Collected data
-- -- --

(** The binding parser accepts exactly the encodings of valid bindings, and returns the
    binding that was encoded; in particular distinct valid bindings have distinct encodings. *)
Theorem binding_parse_iff_encode p b :
  wf_bytes p → wf_binding b →
  binding_parse p = Ok b ↔ binding_validate b = Ok () ∧ binding_encode b = p.
Proof.
  intros Hp Hb. split.
  - destruct p as [|v p]; [done|].
    destruct (v =? 1) eqn:Hv; [|destruct (v =? 2) eqn:Hv2].
    + unfold binding_parse. rewrite Hv.
      destruct (udp_parse (v :: p)) as [u| |] eqn:Hu; [|done..]. intros [= <-].
      pose proof Hu as [-> _]%udp_parse_inv. unfold binding_validate, as_bytes.
      by rewrite Hu.
    + apply Z.eqb_eq in Hv2 as ->. destruct (decide (length p = 10%nat)) as [Hl|Hl].
      * destruct (split_native p Hl) as (a & c & -> & Ha & Hc). rewrite native_parse by done.
        case_match eqn:Hz; [done|]. intros [= <-]. cbn [binding_validate binding_encode]. rewrite Hz. split; [done|].
        inv_wf. by rewrite be_bytes_be_value.
      * unfold binding_parse. destruct (Z.eqb_spec (len (2 :: p)) 11) as [He|]; [|done].
        unfold len in He. simpl in He. lia.
    + unfold binding_parse. by rewrite Hv, Hv2.
  - intros [Hv <-]. destruct b as [u|id mac]; cbn [binding_validate binding_encode wf_binding] in *.
    + destruct (udp_parse (as_bytes u)) as [u'| |] eqn:Hu; [|done..].
      pose proof Hu as [_ [r Hr]]%udp_parse_inv. unfold binding_parse. rewrite Hr. simpl.
      rewrite <-Hr. rewrite udp_parse_id; [done|]. by rewrite Hu.
    + destruct Hb as [Hid [Hm _]]. case_match; [|done].
      change ([2] ++ be_bytes 4 id ++ mac) with (2 :: be_bytes 4 id ++ mac). rewrite native_parse, be_value_be_bytes by (done || (unfold_widths; lia)).
      by case_match; [lia|].
Qed.

Lemma binding_parse_iff_encode_witness :
  let b := Native 7 [2; 0; 0; 0; 0; 9] in
  binding_parse [2; 0; 0; 0; 7; 2; 0; 0; 0; 0; 9] = Ok b.
Proof.
  apply binding_parse_iff_encode; [compute_decide|split; compute_decide|].
  split; [reflexivity|by vm_compute].
Defined.

Lemma validate_body_type typ body : validate_body typ body = Ok () → 1 ≤ typ ≤ 7.
Proof.
  unfold validate_body, body_len, OPEN, VERIFY_COOKIE, OPEN_AUTH, OPEN_ACK, SESSION_ACCEPT,
    CLOSE, SESSION_DATA.
  destruct (decide (1 ≤ typ ≤ 7)); [done|]. intros H. exfalso.
  repeat match goal with
  | H : context [if ?a =? ?b then Some _ else _] |- _ => destruct (Z.eqb_spec a b); [lia|]
  end. done.
Qed.

(** Decoding inverts encoding in both directions: a payload decodes to a message exactly when
    it is that message's encoding under the same budget and the header's profile. *)
Theorem message_decode_iff_encode p prof budget m :
  len p ≤ u64_max →
  message_decode p prof budget = Ok m ↔ message_encode m budget = Ok p ∧ msg_profile m = prof.
Proof.
  intros Hl. unfold message_decode, message_encode. split.
  - intros H. inv_ok. subst m.
    destruct p as [|typ [|v [|pr [|z body]]]]; [done..|].
    rewrite slice_from_Ok in * by (simpl; lia).
    repeat match goal with H : idx _ _ = Ok _ |- _ => apply idx_Ok in H; simpl in H end.
    simplify_eq. cbn [msg_typ msg_body msg_profile].
    match goal with u : () |- _ => destruct u end.
    match goal with H : validate_body _ _ = _ |- _ => rewrite H end. cbn [mbind outcome_bind].
    assert (len (x :: x0 :: x1 :: x2 :: body) = 4 + len body) as Hlen by (unfold len; simpl; lia).
    rewrite Hlen in *. rewrite drop_0 in *. rewrite checked_add_Some by done.
    cbn [mbind outcome_bind ok_or].
    assert (budget <? 4 + len body = false) as -> by lia.
    assert (x0 = SESSION_VERSION) as -> by lia. assert (x1 = prof) as -> by lia.
    by assert (x2 = 0) as -> by lia.
  - intros [H <-]. inv_ok. subst p.
    match goal with u : () |- _ => destruct u end.
    match goal with H : validate_body _ _ = _ |- _ => rename H into Hv end.
    pose proof (validate_body_type _ _ Hv).
    cbn [app].
    assert (len (msg_typ m :: SESSION_VERSION :: msg_profile m :: 0 :: msg_body m) =
            4 + len (msg_body m)) as -> by (unfold len; simpl; lia).
    pose proof (len_nonneg (msg_body m)).
    assert (budget <? 4 + len (msg_body m) = false) as -> by lia.
    assert (4 + len (msg_body m) <? 4 = false) as -> by lia.
    assert ((OPEN <=? msg_typ m) && (msg_typ m <=? CLOSE) = true) as Ht
      by (unfold OPEN, CLOSE; lia).
    cbn [idx lookup list_lookup mbind outcome_bind]. rewrite Ht, !Z.eqb_refl. cbn [negb].
    rewrite slice_from_Ok by (simpl; lia). cbn [drop mbind outcome_bind]. rewrite drop_0, Hv.
    by destruct m.
Qed.

Lemma message_decode_iff_encode_witness :
  let m := mkMessage CLOSE 3 (be_bytes 8 1 ++ replicate 18 0) in
  message_encode m 100 = Ok ([7; 1; 3; 0] ++ be_bytes 8 1 ++ replicate 18 0) ∧
  message_decode ([7; 1; 3; 0] ++ be_bytes 8 1 ++ replicate 18 0) 3 100 = Ok m.
Proof.
  split; [by vm_compute|]. apply message_decode_iff_encode; [by vm_compute|].
  split; [by vm_compute|done].
Defined.

Lemma safe_validate_body typ body : safe (validate_body typ body).
Proof.
  unfold validate_body. apply safe_bind; [apply safe_ok_or|]. intros n Hn%ok_or_Ok.
  destruct (len body <? n) eqn:Hl; [done|]. case_match; [done|].
  assert (24 ≤ n). { unfold body_len in Hn. repeat case_match; simplify_eq; lia. }
  assert (8 ≤ length body)%nat by (unfold len in Hl; lia).
  unfold validate_role_pair. solve_safe; lia.
Qed.

(** No payload makes the message decoder panic. *)
Lemma safe_message_decode p prof budget : safe (message_decode p prof budget).
Proof.
  unfold message_decode. case_match; [done|]. destruct (len p <? 4) eqn:Hl; [done|].
  assert (4 ≤ length p)%nat by (unfold len in Hl; lia).
  solve_safe; try apply safe_validate_body; lia.
Qed.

-- -- --

*Assigned task*. Exactly as shown above, write out all the records.

*Solution*.
(** The binding parser accepts exactly the encodings of valid bindings, and returns the
    binding that was encoded; in particular distinct valid bindings have distinct encodings. *)
Theorem binding_parse_iff_encode p b :
  wf_bytes p → wf_binding b →
  binding_parse p = Ok b ↔ binding_validate b = Ok () ∧ binding_encode b = p.
Proof.
  intros Hp Hb. split.
  - destruct p as [|v p]; [done|].
    destruct (v =? 1) eqn:Hv; [|destruct (v =? 2) eqn:Hv2].
    + unfold binding_parse. rewrite Hv.
      destruct (udp_parse (v :: p)) as [u| |] eqn:Hu; [|done..]. intros [= <-].
      pose proof Hu as [-> _]%udp_parse_inv. unfold binding_validate, as_bytes.
      by rewrite Hu.
    + apply Z.eqb_eq in Hv2 as ->. destruct (decide (length p = 10%nat)) as [Hl|Hl].
      * destruct (split_native p Hl) as (a & c & -> & Ha & Hc). rewrite native_parse by done.
        case_match eqn:Hz; [done|]. intros [= <-]. cbn [binding_validate binding_encode]. rewrite Hz. split; [done|].
        inv_wf. by rewrite be_bytes_be_value.
      * unfold binding_parse. destruct (Z.eqb_spec (len (2 :: p)) 11) as [He|]; [|done].
        unfold len in He. simpl in He. lia.
    + unfold binding_parse. by rewrite Hv, Hv2.
  - intros [Hv <-]. destruct b as [u|id mac]; cbn [binding_validate binding_encode wf_binding] in *.
    + destruct (udp_parse (as_bytes u)) as [u'| |] eqn:Hu; [|done..].
      pose proof Hu as [_ [r Hr]]%udp_parse_inv. unfold binding_parse. rewrite Hr. simpl.
      rewrite <-Hr. rewrite udp_parse_id; [done|]. by rewrite Hu.
    + destruct Hb as [Hid [Hm _]]. case_match; [|done].
      change ([2] ++ be_bytes 4 id ++ mac) with (2 :: be_bytes 4 id ++ mac). rewrite native_parse, be_value_be_bytes by (done || (unfold_widths; lia)).
      by case_match; [lia|].
Qed.

Lemma binding_parse_iff_encode_witness :
  let b := Native 7 [2; 0; 0; 0; 0; 9] in
  binding_parse [2; 0; 0; 0; 7; 2; 0; 0; 0; 0; 9] = Ok b.
Proof.
  apply binding_parse_iff_encode; [compute_decide|split; compute_decide|].
  split; [reflexivity|by vm_compute].
Defined.

Lemma validate_body_type typ body : validate_body typ body = Ok () → 1 ≤ typ ≤ 7.
Proof.
  unfold validate_body, body_len, OPEN, VERIFY_COOKIE, OPEN_AUTH, OPEN_ACK, SESSION_ACCEPT,
    CLOSE, SESSION_DATA.
  destruct (decide (1 ≤ typ ≤ 7)); [done|]. intros H. exfalso.
  repeat match goal with
  | H : context [if ?a =? ?b then Some _ else _] |- _ => destruct (Z.eqb_spec a b); [lia|]
  end. done.
Qed.

(** Decoding inverts encoding in both directions: a payload decodes to a message exactly when
    it is that message's encoding under the same budget and the header's profile. *)
Theorem message_decode_iff_encode p prof budget m :
  len p ≤ u64_max →
  message_decode p prof budget = Ok m ↔ message_encode m budget = Ok p ∧ msg_profile m = prof.
Proof.
  intros Hl. unfold message_decode, message_encode. split.
  - intros H. inv_ok. subst m.
    destruct p as [|typ [|v [|pr [|z body]]]]; [done..|].
    rewrite slice_from_Ok in * by (simpl; lia).
    repeat match goal with H : idx _ _ = Ok _ |- _ => apply idx_Ok in H; simpl in H end.
    simplify_eq. cbn [msg_typ msg_body msg_profile].
    match goal with u : () |- _ => destruct u end.
    match goal with H : validate_body _ _ = _ |- _ => rewrite H end. cbn [mbind outcome_bind].
    assert (len (x :: x0 :: x1 :: x2 :: body) = 4 + len body) as Hlen by (unfold len; simpl; lia).
    rewrite Hlen in *. rewrite drop_0 in *. rewrite checked_add_Some by done.
    cbn [mbind outcome_bind ok_or].
    assert (budget <? 4 + len body = false) as -> by lia.
    assert (x0 = SESSION_VERSION) as -> by lia. assert (x1 = prof) as -> by lia.
    by assert (x2 = 0) as -> by lia.
  - intros [H <-]. inv_ok. subst p.
    match goal with u : () |- _ => destruct u end.
    match goal with H : validate_body _ _ = _ |- _ => rename H into Hv end.
    pose proof (validate_body_type _ _ Hv).
    cbn [app].
    assert (len (msg_typ m :: SESSION_VERSION :: msg_profile m :: 0 :: msg_body m) =
            4 + len (msg_body m)) as -> by (unfold len; simpl; lia).
    pose proof (len_nonneg (msg_body m)).
    assert (budget <? 4 + len (msg_body m) = false) as -> by lia.
    assert (4 + len (msg_body m) <? 4 = false) as -> by lia.
    assert ((OPEN <=? msg_typ m) && (msg_typ m <=? CLOSE) = true) as Ht
      by (unfold OPEN, CLOSE; lia).
    cbn [idx lookup list_lookup mbind outcome_bind]. rewrite Ht, !Z.eqb_refl. cbn [negb].
    rewrite slice_from_Ok by (simpl; lia). cbn [drop mbind outcome_bind]. rewrite drop_0, Hv.
    by destruct m.
Qed.

Lemma message_decode_iff_encode_witness :
  let m := mkMessage CLOSE 3 (be_bytes 8 1 ++ replicate 18 0) in
  message_encode m 100 = Ok ([7; 1; 3; 0] ++ be_bytes 8 1 ++ replicate 18 0) ∧
  message_decode ([7; 1; 3; 0] ++ be_bytes 8 1 ++ replicate 18 0) 3 100 = Ok m.
Proof.
  split; [by vm_compute|]. apply message_decode_iff_encode; [by vm_compute|].
  split; [by vm_compute|done].
Defined.

Lemma safe_validate_body typ body : safe (validate_body typ body).
Proof.
  unfold validate_body. apply safe_bind; [apply safe_ok_or|]. intros n Hn%ok_or_Ok.
  destruct (len body <? n) eqn:Hl; [done|]. case_match; [done|].
  assert (24 ≤ n). { unfold body_len in Hn. repeat case_match; simplify_eq; lia. }
  assert (8 ≤ length body)%nat by (unfold len in Hl; lia).
  unfold validate_role_pair. solve_safe; lia.
Qed.

(** No payload makes the message decoder panic. *)
Lemma safe_message_decode p prof budget : safe (message_decode p prof budget).
Proof.
  unfold message_decode. case_match; [done|]. destruct (len p <? 4) eqn:Hl; [done|].
  assert (4 ≤ length p)%nat by (unfold len in Hl; lia).
  solve_safe; try apply safe_validate_body; lia.
Qed.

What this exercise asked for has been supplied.